* The problem *
Take each line below that has "draws" and copy it.

* Stored data *
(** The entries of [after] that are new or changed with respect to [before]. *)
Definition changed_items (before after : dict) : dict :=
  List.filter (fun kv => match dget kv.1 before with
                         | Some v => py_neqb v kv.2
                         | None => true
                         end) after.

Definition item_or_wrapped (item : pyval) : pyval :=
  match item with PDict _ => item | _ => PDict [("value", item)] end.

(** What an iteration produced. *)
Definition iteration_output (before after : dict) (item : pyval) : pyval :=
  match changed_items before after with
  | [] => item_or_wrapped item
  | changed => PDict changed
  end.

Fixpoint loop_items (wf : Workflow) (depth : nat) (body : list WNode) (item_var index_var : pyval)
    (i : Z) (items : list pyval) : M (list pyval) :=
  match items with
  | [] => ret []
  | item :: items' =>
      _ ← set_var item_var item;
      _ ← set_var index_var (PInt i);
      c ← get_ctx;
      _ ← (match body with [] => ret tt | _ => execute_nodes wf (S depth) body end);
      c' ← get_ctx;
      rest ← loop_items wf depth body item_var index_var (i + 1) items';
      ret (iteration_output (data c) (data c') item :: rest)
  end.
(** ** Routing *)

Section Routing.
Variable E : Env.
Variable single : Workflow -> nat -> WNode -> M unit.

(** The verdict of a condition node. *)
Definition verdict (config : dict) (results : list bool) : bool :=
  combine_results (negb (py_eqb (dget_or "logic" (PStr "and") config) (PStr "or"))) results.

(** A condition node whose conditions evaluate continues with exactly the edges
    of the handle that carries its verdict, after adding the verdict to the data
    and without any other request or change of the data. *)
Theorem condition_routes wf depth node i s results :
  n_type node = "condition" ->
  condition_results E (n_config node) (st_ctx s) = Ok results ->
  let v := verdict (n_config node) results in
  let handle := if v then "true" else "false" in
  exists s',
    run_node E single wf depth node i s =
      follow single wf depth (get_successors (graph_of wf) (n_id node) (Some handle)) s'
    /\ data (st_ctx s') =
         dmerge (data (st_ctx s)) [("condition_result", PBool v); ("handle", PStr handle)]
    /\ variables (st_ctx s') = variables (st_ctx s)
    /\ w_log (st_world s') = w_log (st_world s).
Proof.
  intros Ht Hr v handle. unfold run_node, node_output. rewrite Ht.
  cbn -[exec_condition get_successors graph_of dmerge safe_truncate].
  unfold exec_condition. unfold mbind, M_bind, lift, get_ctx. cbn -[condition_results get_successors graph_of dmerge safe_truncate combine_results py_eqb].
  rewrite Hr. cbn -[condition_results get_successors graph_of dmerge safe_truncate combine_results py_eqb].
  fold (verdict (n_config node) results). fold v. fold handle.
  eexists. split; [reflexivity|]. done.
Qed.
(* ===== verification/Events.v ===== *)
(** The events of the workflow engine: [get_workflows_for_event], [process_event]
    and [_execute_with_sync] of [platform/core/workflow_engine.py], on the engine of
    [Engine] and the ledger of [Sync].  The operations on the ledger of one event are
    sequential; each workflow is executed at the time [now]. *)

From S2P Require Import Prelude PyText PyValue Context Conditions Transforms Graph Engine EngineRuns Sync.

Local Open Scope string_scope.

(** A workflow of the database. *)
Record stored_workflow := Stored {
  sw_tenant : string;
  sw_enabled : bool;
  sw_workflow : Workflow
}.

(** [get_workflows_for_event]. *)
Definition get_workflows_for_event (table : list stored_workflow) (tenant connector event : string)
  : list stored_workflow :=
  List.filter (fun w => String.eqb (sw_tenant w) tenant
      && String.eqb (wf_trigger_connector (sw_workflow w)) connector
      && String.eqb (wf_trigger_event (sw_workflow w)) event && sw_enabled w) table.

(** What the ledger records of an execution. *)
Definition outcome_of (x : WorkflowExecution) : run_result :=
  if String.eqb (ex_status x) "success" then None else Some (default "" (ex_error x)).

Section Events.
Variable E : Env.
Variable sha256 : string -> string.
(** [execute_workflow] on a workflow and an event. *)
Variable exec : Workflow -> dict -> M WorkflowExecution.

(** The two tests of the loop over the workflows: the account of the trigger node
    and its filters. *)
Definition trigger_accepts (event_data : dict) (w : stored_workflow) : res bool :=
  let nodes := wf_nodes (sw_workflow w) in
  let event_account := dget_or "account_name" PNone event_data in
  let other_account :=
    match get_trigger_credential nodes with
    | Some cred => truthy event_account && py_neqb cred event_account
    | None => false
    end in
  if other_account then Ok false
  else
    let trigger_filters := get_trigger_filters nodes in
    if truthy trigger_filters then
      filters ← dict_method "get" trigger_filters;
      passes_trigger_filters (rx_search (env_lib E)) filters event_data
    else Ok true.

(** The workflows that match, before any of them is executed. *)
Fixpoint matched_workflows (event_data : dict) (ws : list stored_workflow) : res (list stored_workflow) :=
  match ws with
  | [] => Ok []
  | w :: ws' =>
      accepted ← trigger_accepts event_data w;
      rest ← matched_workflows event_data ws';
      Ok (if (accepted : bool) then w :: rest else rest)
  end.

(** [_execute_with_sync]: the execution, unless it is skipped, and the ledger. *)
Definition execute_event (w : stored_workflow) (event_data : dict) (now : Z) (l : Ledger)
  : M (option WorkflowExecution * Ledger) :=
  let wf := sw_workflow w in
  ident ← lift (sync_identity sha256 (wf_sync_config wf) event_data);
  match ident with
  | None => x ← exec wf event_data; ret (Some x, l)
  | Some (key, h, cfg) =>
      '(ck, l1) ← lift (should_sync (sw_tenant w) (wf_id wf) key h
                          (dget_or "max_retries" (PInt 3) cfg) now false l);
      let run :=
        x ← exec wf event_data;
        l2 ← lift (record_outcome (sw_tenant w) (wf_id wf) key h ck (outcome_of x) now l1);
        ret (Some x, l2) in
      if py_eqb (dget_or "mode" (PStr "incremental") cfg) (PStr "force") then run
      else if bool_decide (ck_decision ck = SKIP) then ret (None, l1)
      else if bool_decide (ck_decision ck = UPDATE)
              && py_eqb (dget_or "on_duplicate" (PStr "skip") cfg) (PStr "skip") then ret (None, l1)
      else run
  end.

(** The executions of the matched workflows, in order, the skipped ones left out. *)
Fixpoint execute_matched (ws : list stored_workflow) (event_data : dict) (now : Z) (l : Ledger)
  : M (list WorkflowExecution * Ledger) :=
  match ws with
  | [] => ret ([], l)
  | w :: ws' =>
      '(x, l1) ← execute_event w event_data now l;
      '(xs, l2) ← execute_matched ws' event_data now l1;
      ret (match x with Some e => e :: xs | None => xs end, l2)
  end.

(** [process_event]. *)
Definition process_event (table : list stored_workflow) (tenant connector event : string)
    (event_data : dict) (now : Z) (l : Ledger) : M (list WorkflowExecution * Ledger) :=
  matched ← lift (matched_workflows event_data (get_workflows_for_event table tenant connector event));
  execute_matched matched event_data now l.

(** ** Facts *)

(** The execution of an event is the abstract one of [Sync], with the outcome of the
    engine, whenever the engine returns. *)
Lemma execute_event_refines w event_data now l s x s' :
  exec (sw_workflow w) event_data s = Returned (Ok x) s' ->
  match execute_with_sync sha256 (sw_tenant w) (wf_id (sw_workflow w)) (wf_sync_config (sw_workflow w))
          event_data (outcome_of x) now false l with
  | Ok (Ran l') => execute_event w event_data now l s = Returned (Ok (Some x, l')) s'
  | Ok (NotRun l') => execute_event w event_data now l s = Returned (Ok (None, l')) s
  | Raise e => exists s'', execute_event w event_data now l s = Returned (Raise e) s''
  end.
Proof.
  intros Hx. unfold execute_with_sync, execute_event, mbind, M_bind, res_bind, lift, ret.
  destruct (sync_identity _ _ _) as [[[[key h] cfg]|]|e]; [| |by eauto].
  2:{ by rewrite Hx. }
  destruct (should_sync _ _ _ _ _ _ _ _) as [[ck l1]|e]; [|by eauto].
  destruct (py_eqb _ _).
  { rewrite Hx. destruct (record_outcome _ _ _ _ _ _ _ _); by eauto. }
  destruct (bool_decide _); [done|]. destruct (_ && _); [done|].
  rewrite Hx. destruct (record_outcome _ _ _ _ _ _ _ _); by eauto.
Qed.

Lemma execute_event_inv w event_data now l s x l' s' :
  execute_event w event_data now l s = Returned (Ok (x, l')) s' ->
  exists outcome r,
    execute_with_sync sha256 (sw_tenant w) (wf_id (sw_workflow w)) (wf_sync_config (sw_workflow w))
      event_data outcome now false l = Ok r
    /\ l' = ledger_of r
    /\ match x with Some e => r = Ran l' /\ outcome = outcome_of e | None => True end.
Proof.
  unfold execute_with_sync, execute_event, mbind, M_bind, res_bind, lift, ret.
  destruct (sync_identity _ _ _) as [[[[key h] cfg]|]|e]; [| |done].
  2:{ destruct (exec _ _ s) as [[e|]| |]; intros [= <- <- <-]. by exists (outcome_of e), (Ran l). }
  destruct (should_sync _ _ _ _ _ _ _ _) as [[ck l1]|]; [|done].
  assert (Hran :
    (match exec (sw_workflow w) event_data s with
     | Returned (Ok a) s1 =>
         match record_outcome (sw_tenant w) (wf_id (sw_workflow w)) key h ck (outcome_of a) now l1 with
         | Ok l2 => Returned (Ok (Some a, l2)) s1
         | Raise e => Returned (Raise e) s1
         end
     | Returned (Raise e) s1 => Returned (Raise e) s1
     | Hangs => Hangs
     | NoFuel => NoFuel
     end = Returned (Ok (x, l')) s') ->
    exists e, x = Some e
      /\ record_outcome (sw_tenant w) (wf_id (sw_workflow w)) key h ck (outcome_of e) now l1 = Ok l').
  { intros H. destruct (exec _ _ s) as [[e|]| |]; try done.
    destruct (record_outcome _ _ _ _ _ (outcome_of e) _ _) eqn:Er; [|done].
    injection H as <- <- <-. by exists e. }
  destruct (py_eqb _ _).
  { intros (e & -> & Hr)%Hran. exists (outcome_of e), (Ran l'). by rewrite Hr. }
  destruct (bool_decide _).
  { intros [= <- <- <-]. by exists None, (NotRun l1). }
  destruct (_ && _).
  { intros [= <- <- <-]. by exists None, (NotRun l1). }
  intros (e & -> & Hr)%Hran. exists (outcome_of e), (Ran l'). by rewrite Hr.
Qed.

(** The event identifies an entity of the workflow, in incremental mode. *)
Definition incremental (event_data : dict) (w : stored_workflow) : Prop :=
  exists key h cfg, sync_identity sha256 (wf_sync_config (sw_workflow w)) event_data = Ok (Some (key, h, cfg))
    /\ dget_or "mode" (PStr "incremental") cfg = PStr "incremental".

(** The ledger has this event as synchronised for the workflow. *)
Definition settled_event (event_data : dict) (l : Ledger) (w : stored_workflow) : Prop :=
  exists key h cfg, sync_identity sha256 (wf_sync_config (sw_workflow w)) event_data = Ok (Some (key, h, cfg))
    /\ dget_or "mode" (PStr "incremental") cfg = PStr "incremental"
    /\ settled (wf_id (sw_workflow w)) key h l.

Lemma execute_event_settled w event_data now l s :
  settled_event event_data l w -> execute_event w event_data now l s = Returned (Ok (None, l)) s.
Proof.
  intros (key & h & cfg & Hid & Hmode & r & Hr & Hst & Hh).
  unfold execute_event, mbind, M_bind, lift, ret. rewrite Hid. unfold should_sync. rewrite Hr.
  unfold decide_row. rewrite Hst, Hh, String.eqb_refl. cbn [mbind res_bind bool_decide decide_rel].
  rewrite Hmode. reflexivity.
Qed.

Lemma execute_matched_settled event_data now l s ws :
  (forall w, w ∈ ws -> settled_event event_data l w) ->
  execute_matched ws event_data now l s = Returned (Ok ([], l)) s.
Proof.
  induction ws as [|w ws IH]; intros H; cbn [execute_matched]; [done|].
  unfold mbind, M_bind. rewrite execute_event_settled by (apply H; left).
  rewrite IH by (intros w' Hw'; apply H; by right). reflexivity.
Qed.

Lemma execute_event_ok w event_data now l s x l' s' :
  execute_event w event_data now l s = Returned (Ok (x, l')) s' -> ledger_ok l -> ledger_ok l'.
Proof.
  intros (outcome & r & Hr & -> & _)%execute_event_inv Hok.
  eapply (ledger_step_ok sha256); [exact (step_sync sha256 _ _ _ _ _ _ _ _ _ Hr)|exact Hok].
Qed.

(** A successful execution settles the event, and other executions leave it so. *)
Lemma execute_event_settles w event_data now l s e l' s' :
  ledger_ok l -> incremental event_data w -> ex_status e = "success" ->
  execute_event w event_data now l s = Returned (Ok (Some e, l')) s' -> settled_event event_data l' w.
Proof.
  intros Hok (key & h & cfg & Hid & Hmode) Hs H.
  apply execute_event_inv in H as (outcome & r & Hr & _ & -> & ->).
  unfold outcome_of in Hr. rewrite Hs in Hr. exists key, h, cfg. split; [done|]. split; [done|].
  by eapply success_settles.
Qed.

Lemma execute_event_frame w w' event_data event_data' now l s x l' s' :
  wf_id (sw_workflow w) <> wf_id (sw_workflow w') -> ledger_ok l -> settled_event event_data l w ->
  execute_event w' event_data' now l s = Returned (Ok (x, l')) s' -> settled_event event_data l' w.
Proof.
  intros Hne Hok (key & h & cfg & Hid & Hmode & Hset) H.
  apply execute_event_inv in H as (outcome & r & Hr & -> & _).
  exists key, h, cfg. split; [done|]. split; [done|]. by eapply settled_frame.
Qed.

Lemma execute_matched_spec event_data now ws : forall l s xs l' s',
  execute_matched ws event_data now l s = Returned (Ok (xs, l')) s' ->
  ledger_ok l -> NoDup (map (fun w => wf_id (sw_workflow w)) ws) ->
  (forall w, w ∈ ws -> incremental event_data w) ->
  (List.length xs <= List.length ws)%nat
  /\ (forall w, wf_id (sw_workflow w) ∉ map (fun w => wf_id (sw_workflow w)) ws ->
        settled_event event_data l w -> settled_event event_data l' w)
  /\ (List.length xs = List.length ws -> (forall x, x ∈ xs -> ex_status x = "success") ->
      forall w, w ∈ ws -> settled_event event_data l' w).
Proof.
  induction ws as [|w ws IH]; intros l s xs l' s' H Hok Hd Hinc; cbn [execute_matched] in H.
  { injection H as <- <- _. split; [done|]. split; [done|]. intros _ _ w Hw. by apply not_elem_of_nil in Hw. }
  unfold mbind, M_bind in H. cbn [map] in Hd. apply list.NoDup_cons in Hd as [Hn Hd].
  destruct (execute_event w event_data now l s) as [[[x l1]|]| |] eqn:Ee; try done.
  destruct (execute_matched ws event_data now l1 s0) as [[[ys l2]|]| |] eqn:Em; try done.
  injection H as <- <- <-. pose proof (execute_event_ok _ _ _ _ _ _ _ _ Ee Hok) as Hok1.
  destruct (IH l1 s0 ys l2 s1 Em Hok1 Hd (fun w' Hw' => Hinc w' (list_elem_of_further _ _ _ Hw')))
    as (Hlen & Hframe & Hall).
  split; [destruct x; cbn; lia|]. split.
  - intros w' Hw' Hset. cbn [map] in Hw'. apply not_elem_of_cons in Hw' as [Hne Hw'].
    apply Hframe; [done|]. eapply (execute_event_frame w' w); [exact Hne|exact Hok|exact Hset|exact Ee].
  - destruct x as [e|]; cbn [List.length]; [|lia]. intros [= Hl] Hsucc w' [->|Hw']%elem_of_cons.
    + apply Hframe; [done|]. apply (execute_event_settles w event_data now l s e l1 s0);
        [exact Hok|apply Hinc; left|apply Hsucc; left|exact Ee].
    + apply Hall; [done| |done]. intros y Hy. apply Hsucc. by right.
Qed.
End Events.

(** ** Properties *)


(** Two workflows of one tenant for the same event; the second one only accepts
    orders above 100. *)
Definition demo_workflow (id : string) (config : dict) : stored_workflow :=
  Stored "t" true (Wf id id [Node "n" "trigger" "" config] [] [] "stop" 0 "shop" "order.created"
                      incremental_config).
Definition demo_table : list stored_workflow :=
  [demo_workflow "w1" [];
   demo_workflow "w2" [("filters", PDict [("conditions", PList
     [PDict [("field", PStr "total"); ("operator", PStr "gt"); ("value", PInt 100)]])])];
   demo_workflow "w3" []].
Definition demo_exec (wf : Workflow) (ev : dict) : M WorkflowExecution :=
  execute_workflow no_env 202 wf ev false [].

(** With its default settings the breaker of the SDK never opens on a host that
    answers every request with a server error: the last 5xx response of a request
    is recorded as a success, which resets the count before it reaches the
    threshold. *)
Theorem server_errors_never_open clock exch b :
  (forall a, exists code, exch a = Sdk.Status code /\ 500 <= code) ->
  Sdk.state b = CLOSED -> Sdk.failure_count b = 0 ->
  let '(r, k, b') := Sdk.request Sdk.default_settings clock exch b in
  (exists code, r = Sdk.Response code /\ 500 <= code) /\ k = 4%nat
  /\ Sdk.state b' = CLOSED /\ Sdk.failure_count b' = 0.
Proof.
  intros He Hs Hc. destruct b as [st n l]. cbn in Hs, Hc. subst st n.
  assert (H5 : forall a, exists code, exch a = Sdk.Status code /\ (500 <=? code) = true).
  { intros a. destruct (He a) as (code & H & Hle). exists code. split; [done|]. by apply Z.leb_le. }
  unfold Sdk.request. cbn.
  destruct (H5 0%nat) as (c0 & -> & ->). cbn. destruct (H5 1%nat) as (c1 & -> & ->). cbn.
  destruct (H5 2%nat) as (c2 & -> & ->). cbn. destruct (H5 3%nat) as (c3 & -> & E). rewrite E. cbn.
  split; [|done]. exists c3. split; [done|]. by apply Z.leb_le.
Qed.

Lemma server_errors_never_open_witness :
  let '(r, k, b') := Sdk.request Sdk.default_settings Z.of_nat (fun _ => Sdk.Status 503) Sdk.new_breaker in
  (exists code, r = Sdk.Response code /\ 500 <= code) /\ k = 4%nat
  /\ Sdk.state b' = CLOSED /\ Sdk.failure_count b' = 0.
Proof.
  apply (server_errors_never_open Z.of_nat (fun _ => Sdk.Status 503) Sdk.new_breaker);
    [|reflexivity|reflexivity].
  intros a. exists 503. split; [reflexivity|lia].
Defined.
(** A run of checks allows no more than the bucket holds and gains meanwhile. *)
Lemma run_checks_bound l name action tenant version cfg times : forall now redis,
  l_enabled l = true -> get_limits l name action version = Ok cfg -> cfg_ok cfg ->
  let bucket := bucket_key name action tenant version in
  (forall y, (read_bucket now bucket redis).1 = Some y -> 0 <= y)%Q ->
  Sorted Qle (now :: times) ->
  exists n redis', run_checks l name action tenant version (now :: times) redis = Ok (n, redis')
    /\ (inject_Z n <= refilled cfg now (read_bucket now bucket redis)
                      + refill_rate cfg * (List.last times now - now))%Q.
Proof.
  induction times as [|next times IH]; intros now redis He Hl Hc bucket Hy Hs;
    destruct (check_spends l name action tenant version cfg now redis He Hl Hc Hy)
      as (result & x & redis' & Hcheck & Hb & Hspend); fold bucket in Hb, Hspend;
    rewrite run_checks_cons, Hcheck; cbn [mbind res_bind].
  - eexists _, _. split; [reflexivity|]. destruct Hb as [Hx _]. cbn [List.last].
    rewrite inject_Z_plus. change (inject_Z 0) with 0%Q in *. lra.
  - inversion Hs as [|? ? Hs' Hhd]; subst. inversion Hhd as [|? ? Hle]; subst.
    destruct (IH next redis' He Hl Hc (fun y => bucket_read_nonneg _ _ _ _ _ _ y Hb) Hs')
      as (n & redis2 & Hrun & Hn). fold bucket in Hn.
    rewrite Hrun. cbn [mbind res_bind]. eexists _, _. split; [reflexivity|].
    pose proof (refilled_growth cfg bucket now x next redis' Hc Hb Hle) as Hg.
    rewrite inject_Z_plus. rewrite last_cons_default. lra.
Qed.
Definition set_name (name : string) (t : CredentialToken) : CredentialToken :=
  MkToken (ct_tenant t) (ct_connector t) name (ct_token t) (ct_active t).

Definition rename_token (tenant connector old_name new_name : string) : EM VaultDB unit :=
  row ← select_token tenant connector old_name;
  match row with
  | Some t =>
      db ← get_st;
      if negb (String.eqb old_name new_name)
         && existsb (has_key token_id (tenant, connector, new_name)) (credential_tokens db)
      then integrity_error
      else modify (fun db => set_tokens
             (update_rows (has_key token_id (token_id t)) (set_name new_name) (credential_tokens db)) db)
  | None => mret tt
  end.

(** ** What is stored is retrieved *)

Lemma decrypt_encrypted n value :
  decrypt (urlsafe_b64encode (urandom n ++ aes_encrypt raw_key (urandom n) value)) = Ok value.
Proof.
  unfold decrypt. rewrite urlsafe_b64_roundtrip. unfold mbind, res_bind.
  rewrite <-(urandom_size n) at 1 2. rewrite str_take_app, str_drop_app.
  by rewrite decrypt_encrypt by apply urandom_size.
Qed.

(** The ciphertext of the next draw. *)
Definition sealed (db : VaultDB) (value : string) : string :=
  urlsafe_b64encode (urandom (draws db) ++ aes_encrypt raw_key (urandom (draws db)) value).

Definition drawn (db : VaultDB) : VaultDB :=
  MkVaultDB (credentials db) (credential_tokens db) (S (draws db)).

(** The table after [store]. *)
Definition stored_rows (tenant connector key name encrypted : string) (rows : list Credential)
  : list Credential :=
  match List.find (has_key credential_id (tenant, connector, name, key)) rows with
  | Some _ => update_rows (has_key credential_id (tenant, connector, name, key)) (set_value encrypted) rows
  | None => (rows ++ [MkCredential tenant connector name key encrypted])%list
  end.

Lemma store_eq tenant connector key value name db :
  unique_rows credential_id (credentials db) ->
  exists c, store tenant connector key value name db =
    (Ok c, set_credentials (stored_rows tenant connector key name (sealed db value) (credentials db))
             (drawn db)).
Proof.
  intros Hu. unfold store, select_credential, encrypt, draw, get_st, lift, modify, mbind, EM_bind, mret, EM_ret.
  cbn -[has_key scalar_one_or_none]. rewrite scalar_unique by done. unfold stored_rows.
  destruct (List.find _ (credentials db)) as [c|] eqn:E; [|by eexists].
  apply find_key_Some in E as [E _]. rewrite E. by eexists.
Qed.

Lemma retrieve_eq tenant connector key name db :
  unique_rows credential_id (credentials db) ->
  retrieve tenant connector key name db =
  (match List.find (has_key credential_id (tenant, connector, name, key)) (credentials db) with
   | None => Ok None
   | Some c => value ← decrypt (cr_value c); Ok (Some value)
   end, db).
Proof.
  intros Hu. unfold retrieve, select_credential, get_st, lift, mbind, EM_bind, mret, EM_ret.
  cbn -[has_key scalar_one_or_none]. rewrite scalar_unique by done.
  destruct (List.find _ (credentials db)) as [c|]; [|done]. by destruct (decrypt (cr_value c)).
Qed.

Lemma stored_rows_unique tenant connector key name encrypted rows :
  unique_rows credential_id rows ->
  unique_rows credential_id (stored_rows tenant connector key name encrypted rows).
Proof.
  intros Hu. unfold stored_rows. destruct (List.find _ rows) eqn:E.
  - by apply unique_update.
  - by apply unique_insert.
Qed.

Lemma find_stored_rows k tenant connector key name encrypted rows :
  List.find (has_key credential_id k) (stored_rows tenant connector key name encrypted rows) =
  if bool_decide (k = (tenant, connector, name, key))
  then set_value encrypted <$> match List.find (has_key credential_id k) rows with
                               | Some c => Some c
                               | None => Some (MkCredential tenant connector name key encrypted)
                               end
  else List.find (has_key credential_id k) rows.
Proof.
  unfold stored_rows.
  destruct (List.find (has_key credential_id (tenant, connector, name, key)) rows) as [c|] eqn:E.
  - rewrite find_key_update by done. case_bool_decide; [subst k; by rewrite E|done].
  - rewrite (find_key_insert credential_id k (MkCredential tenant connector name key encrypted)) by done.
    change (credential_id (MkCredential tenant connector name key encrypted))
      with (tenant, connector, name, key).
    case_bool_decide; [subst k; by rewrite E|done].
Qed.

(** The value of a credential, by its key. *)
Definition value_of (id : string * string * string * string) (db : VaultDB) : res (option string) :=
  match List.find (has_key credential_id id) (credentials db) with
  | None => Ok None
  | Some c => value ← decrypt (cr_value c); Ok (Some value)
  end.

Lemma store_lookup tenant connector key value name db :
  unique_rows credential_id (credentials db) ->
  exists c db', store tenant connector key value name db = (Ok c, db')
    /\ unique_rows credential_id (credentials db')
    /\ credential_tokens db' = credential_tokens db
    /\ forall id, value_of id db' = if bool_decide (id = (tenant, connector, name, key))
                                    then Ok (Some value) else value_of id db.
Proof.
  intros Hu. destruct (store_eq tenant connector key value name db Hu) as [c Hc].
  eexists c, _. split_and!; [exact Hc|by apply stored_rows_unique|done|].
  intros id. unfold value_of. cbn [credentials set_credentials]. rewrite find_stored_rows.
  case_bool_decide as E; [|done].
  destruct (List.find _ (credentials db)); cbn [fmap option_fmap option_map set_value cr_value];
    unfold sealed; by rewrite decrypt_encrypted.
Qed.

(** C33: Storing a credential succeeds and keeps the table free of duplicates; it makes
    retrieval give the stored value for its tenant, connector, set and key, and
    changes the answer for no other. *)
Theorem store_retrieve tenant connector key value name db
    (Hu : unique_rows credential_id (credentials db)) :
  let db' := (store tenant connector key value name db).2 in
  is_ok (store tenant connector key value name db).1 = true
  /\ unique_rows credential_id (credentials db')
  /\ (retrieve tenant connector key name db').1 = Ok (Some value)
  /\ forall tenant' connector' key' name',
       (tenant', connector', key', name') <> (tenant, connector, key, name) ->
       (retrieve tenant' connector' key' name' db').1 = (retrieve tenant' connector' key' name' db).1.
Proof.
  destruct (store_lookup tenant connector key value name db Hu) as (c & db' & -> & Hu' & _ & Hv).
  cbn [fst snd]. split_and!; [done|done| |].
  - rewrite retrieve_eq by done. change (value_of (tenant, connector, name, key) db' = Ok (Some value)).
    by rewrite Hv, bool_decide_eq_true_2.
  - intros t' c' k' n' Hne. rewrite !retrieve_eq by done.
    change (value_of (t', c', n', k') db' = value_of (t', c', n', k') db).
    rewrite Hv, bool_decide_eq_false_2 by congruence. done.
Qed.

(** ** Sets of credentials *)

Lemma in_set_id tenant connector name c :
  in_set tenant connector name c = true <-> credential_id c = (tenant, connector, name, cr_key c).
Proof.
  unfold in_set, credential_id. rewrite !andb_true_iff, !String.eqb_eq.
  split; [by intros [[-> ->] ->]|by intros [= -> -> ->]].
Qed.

* Completed exercise *
  urlsafe_b64encode (urandom (draws db) ++ aes_encrypt raw_key (urandom (draws db)) value).
  MkVaultDB (credentials db) (credential_tokens db) (S (draws db)).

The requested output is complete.